Nunca ninguém tinha custado tantos euros a um clube português. Giannelli Imbula é um jovem francês de 22 anos que era pretendido por grandes clubes da Europa, mas foi o FC Porto que ganhou a corrida. Fomos tentar perceber o que há neste médio-defensivo para levar Pinto da Costa a cometer uma loucura. Como termo de comparação escolhemos outro médio-defensivo da mesma idade por quem a Europa suspira, este bem conhecido de todos nós. Será maior aquilo que os une ou aquilo que os separa?

Imbula e William têm exactamente os mesmos números no que diz respeito à criação de oportunidades. Já no que toca à eficácia de passe o francês tem um pé esquerdo bem mais certeiro que o direito do português. Os 90% de eficácia são um número muito acima da média nesta zona do terreno e lembramos que, por exemplo, o ex-dono do lugar, Casemiro, apresentava um acerto de passe de apenas 79%. Imbula começa aqui a justificar alguns milhões.

ETAPA DEFENSIVA vs OFENSIVA

Aqui o francês perde claramente na comparação com William Carvalho. Os baixos números nas intercepções e na percentagem de desarmes eficazes demonstram que Imbula ainda tem alguma dificuldade em processos defensivos, como o posicionamento e a marcação.

É na etapa ofensiva que se percebe quem é verdadeiramente Gianni Imbula.

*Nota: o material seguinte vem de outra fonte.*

(** A page of a sorted list is what lies up to its last row. *)
Lemma page_prefix n c (l : list Row) :
  StronglySorted (lt_key local_seq Z.ltb) l →
  let page := take n (filter (λ w, c < local_seq w) l) in
  let c' := default c (local_seq <$> last page) in
  c ≤ c' ∧ filter (λ w, local_seq w ≤ c') l = filter (λ w, local_seq w ≤ c) l ++ page ∧
  ((length page < n)%nat → filter (λ w, local_seq w ≤ c') l = l).
Proof.
  intros Hs. cbv zeta. revert c n. induction Hs as [|x l Hs IH Hx]; intros c n; [cbn; rewrite take_nil; cbn; split; [lia|by split]|].
  assert (Hxl : ∀ y, y ∈ l → local_seq x < local_seq y) by (rewrite Forall_forall in Hx; intros y Hy; apply Z.ltb_lt, Hx, Hy).
  destruct (decide (c < local_seq x)) as [Hc|Hc].
  - rewrite filter_cons_True by done. assert (Hall : filter (λ w, c < local_seq w) l = l) by (apply filter_true; intros y Hy; specialize (Hxl y Hy); lia).
    rewrite Hall. assert (Hnone : ∀ k, k < local_seq x → filter (λ w, local_seq w ≤ k) (x :: l) = []).
    { intros k Hk. apply filter_none. intros y [->|Hy]%elem_of_cons; [lia|]. specialize (Hxl y Hy). lia. }
    rewrite (Hnone c Hc). destruct n as [|n]; [cbn; split_and!; [lia|by apply Hnone|lia]|]. cbn [take].
    specialize (IH (local_seq x) n). assert (Hall' : filter (λ w, local_seq x < local_seq w) l = l) by (apply filter_true; exact Hxl).
    rewrite Hall' in IH. assert (Hlast : default c (local_seq <$> last (x :: take n l)) = default (local_seq x) (local_seq <$> last (take n l))) by (rewrite last_cons; by destruct (last (take n l))).
    rewrite Hlast. destruct IH as (H1 & H2 & H3). split; [lia|]. rewrite filter_cons_True by lia.
    assert (Hl0 : filter (λ w, local_seq w ≤ local_seq x) l = []).
    { apply filter_none. intros y Hy. specialize (Hxl y Hy). lia. }
    rewrite Hl0 in H2. cbn [app] in *. split; [by rewrite H2|]. cbn [length]. intros Hlen. f_equal. apply H3. lia.
  - rewrite filter_cons_False by done. specialize (IH c n). destruct IH as (H1 & H2 & H3). split; [done|]. rewrite !filter_cons_True by lia. split; [cbn; by rewrite H2|]. intros Hlen. f_equal. by apply H3.
Qed.

Lemma sorted_split c (l : list Row) :
  StronglySorted (lt_key local_seq Z.ltb) l → l = filter (λ w, local_seq w ≤ c) l ++ filter (λ w, c < local_seq w) l.
Proof.
  induction 1 as [|x l Hs IH Hx]; [done|]. rewrite Forall_forall in Hx. destruct (decide (local_seq x ≤ c)) as [Hc|Hc].
  - rewrite filter_cons_True, filter_cons_False by lia. cbn. by rewrite <- IH.
  - rewrite filter_cons_False, (filter_cons_True (λ w, c < local_seq w)) by lia. rewrite filter_none, (filter_true (λ w, c < local_seq w)); [done| |];
      intros y Hy; specialize (Hx y Hy); apply Z.ltb_lt in Hx; lia.
Qed.

(** Arrival numbers start at one. *)
Definition numbered (db : Db) : Prop := 0 ≤ record_local_seq db ∧ Forall (λ w, 0 < local_seq w) (rows db).

Lemma step_numbered db db' : log_ok db → RecordLog.step db db' → numbered db → numbered db'.
Proof.
  intros Hok Hs [Hr Hall]. unfold numbered. destruct Hs as [now r db Hw|a db|self db|now n db].
  - pose proof (PutRecord_spec now r db) as H. destruct (PutRecord now r db) as [[e|] db']; cbn [snd]; [by destruct H as [-> _]|].
    destruct H as [[_ ->]|(_ & _ & ->)]; [done|]. cbn [rows record_local_seq insert_row]. split; [lia|]. apply Forall_app. split; [done|]. constructor; [cbn; lia|done].
  - pose proof (NextSeq_spec a db) as H. destruct (NextSeq a db). cbn [snd]. by destruct H as (-> & _ & -> & _).
  - pose proof Hok as (_ & _ & _ & _ & _ & _ & Hpos). pose proof (CheckSeqIntegrity_spec self db Hpos) as H.
    destruct (CheckSeqIntegrity self db). cbn [snd]. by destruct H as (_ & _ & _ & -> & _ & ->).
  - pose proof (PutNode_spec now n db Hok) as H. destruct (PutNode now n db) as [e db']. by destruct H as (_ & [m ->] & _).
Qed.

Definition sound (db : Db) : Prop := log_ok db ∧ numbered db.

Lemma steps_sound db db' : sound db → rtc RecordLog.step db db' → sound db'.
Proof. intros H Hs. induction Hs as [|? ? ? Hs _ IH]; [done|]. apply IH. destruct H as [H1 H2]. split; [by eapply step_log_ok|by eapply step_numbered]. Qed.

Lemma history_steps db dbs last : history db dbs last → rtc RecordLog.step db last.
Proof. induction 1; [done|]. by etrans. Qed.

(** A cursor some answer gave. *)
Definition given (c : Z) (db : Db) : Prop := c = 0 ∨ ∃ w, w ∈ league_rows tag db ∧ local_seq w = c.
Definition upto (c : Z) (db : Db) : list Row := filter (λ w, local_seq w ≤ c) (league_rows tag db).

Lemma league_grows db db' : sound db → rtc RecordLog.step db db' →
  ∃ new, league_rows tag db' = league_rows tag db ++ new ∧ ∀ w v, w ∈ league_rows tag db → v ∈ new → local_seq w < local_seq v.
Proof.
  intros [Hok Hnum] Hs. destruct (steps_grow _ _ Hok Hs) as [Hok' [new Hnew]]. exists (filter in_league new).
  rewrite !league_rows_eq, Hnew, filter_app by done. split; [done|].
  intros w v [_ Hw]%list_elem_of_filter [_ Hv]%list_elem_of_filter. apply rows_sorted in Hok'. rewrite Hnew in Hok'.
  clear -Hok' Hw Hv. revert Hok'. generalize (rows db), Hw. clear Hw. intros l Hw Hs. induction l as [|x l IH]; [by apply not_elem_of_nil in Hw|].
  cbn in Hs. apply StronglySorted_inv in Hs as [Hs Hx]. apply elem_of_cons in Hw as [->|Hw]; [|by apply IH].
  rewrite Forall_forall in Hx. apply Z.ltb_lt. apply Hx. apply elem_of_app. by right.
Qed.

Lemma given_later c db db' : sound db → rtc RecordLog.step db db' → given c db → given c db' ∧ upto c db' = upto c db.
Proof.
  intros Hs Hr Hg. destruct (league_grows db db' Hs Hr) as (new & Hnew & Hlt). unfold given, upto. rewrite Hnew.
  split; [destruct Hg as [?|(w & Hw & Hc)]; [by left|right; exists w; rewrite elem_of_app; tauto]|].
  rewrite filter_app, (filter_none _ new); [by rewrite app_nil_r|]. intros v Hv Hle. destruct Hg as [->|(w & Hw & <-)]; [|specialize (Hlt w v Hw Hv); lia].
  destruct (steps_sound _ _ Hs Hr) as [Hok' [_ Hpos]]. rewrite Forall_forall in Hpos.
  assert (Hin : v ∈ league_rows tag db') by (rewrite Hnew; apply elem_of_app; by right). rewrite league_rows_eq in Hin by done.
  apply list_elem_of_filter in Hin as [_ Hin]. specialize (Hpos v Hin). lia.
Qed.

(** One question. *)
Lemma DoorEventsSince_spec c db :
  sound db → given c db →
  let '(events, c', truncated) := DoorEventsSince tag game c 0 db in
  truncated = false ∧ c ≤ c' ∧ given c' db ∧
  ∃ page, events = page ≫= delivered game ∧ upto c' db = upto c db ++ page ∧ ((length page < 200)%nat → upto c' db = league_rows tag db).
Proof.
  intros [Hok Hnum] Hg. unfold DoorEventsSince. cbn [Z.leb]. change (Z.to_nat (if 0 <=? 0 then 200 else 0)) with 200%nat.
  assert (Hs : StronglySorted (lt_key local_seq Z.ltb) (league_rows tag db)) by (rewrite league_rows_eq by done; apply filter_sorted, rows_sorted, Hok).
  pose proof (page_prefix 200 c (league_rows tag db) Hs) as Hp. cbv zeta in Hp.
  set (page := take 200 (filter (λ w, c < local_seq w) (league_rows tag db))) in *. destruct Hp as (Hle & Hup & Hall). split_and!; [|exact Hle| |by exists page].
  - destruct (league_rows tag db) as [|w l] eqn:El; [done|]. apply andb_false_iff. destruct Hg as [->|(v & Hv & <-)]; [by left|right]. apply Z.ltb_ge.
    rewrite El in Hv. apply elem_of_cons in Hv as [->|Hv]; [lia|]. apply StronglySorted_inv in Hs as [_ Hx]. rewrite Forall_forall in Hx.
    specialize (Hx v Hv). apply Z.ltb_lt in Hx. lia.
  - destruct (last page) as [w|] eqn:Hl; [|exact Hg]. right. exists w. split; [|done]. apply last_Some in Hl as [l Hl].
    assert (Hw : w ∈ page) by (rewrite Hl; apply elem_of_app; right; by left). apply (elem_of_sublist _ (filter (λ w, c < local_seq w) (league_rows tag db))) in Hw; [|apply sublist_take].
    by apply list_elem_of_filter in Hw as [_ Hw].
Qed.

Lemma poll_run_spec db dbs last c :
  history db dbs last → sound db → given c db →
  let '(events, c', truncated) := poll_run c dbs in
  truncated = false ∧ c ≤ c' ∧ given c' last ∧ (upto c' last ≫= delivered game) = (upto c last ≫= delivered game) ++ events.
Proof.
  intros Hh. revert c. induction Hh as [db|db db1 dbs last Hs Hh IH]; intros c Hsound Hg; cbn [poll_run].
  { split_and!; [done|lia|done|by rewrite app_nil_r]. }
  pose proof (steps_sound _ _ Hsound Hs) as Hsound1. destruct (given_later c _ _ Hsound Hs Hg) as [Hg1 _].
  pose proof (DoorEventsSince_spec c db1 Hsound1 Hg1) as Hq. destruct (DoorEventsSince tag game c 0 db1) as [[events c1] tr].
  destruct Hq as (-> & Hle & Hgc1 & page & -> & Hup & _). specialize (IH c1 Hsound1 Hgc1). destruct (poll_run c1 dbs) as [[events' c'] tr'].
  destruct IH as (-> & Hle' & Hg' & Hev). split_and!; [done|lia|done|].
  pose proof (history_steps _ _ _ Hh) as Hrest. destruct (given_later c _ _ Hsound1 Hrest Hg1) as [_ E1]. destruct (given_later c1 _ _ Hsound1 Hrest Hgc1) as [_ E2].
  rewrite Hev, E2, E1, Hup, bind_app. by rewrite (assoc_L (++)).
Qed.

(** Asking on, of a log that does not change, reads 200 records a time to the end. *)
Lemma poll_to_end n c db :
  sound db → given c db → Z.of_nat (length (league_rows tag db)) < Z.of_nat (length (upto c db)) + 200 * Z.of_nat n →
  upto (poll_run c (replicate n db)).1.2 db = league_rows tag db.
Proof using HD.
  intros Hs. revert c. induction n as [|n IH]; intros c Hg Hn.
  { assert (Hle : (length (upto c db) ≤ length (league_rows tag db))%nat) by (apply sublist_length, sublist_filter). lia. }
  cbn [replicate poll_run]. pose proof (DoorEventsSince_spec c db Hs Hg) as Hq. destruct (DoorEventsSince tag game c 0 db) as [[events c1] tr].
  destruct Hq as (_ & _ & Hg1 & page & _ & Hup & Hall). specialize (IH c1 Hg1).
  destruct (decide (length page < 200)%nat) as [Hlt|Hge].
  - specialize (Hall Hlt). assert (IHn : ∀ m, upto (poll_run c1 (replicate m db)).1.2 db = league_rows tag db).
    { intros m. assert (Hh : history db (replicate m db) db) by (clear; induction m; [constructor|by econstructor]).
      pose proof (poll_run_spec db (replicate m db) db c1 Hh Hs Hg1) as Hp. destruct (poll_run c1 (replicate m db)) as [[e2 c2] t2]. destruct Hp as (_ & Hle & _ & _).
      cbn [fst snd]. apply filter_true. intros w Hw. rewrite <- Hall in Hw. apply list_elem_of_filter in Hw as [Hw _]. lia. }
    specialize (IHn n). by destruct (poll_run c1 (replicate n db)) as [[e2 c2] t2].
  - assert (Hn' : Z.of_nat (length (league_rows tag db)) < Z.of_nat (length (upto c1 db)) + 200 * Z.of_nat n) by (rewrite Hup, length_app; lia).
    specialize (IH Hn'). by destruct (poll_run c1 (replicate n db)) as [[e2 c2] t2].
Qed.

Lemma empty_sound : sound empty_db.
Proof. split; [apply empty_log_ok|]. split; [done|constructor]. Qed.

Lemma league_row_decodes db w : log_ok db → w ∈ league_rows tag db → ∃ d, DoorEvent.UnmarshalDoorEventBody (Body (columns w)) = Ok d.
Proof.
  intros Hok Hw. rewrite league_rows_eq in Hw by done. apply list_elem_of_filter in Hw as [[_ Ht] Hw]. destruct Hok as (_ & _ & Hwf & _).
  rewrite Forall_forall in Hwf. destruct (Hwf w Hw) as (_ & _ & _ & _ & Hd & _). cbn [fields row_rec] in Hd.
  unfold checkDoorEventBody in Hd. rewrite Ht in Hd. destruct (DoorEvent.UnmarshalDoorEventBody _) as [d|e]; [by eexists|done].
Qed.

Apesar de jogar habitualmente na posição “6”, o ex-Marselha é um autêntico rompedor a partir daquela posição, o que contrasta bastante com o jogo mais estático de William. Os 4,2 dribles por jogo, sendo que três em cada quatro são eficazes, são números arrebatadores para um centrocampista. Imbula acaba ainda por concretizar muitas vezes essa verticalidade em remates, sendo de esperar entre um e dois por partida. Apesar disso a taxa de concretização não é fantástica.

MUITO MAIS DO QUE UM SIMPLES “TRINCO”

Gianni Imbula vem rotulado como “trinco” e foi a partir dessa posição que jogou a maioria dos jogos no Marselha, mas os números explicam que é muito mais que isso. Pelas características que apresenta não seria de espantar que Lopetegui pensasse nele mais como uma unidade avançada dum duplo-“pivot”, do que como um número “6” clássico, pois é no momento defensivo que o francês tem mais por onde evoluir. Se assim for, com outro médio como Danilo Pereira mais no resguardo, Imbula tem tudo para ser uma das figuras do campeonato. Caso contrário, em jogos de grau de dificuldade mais alto talvez fiquem a nu algumas debilidades nas quais ainda tem de trabalhar. Veremos se Julen Lopetegui o consegue fazer evoluir e torná-lo num centrocampista completo.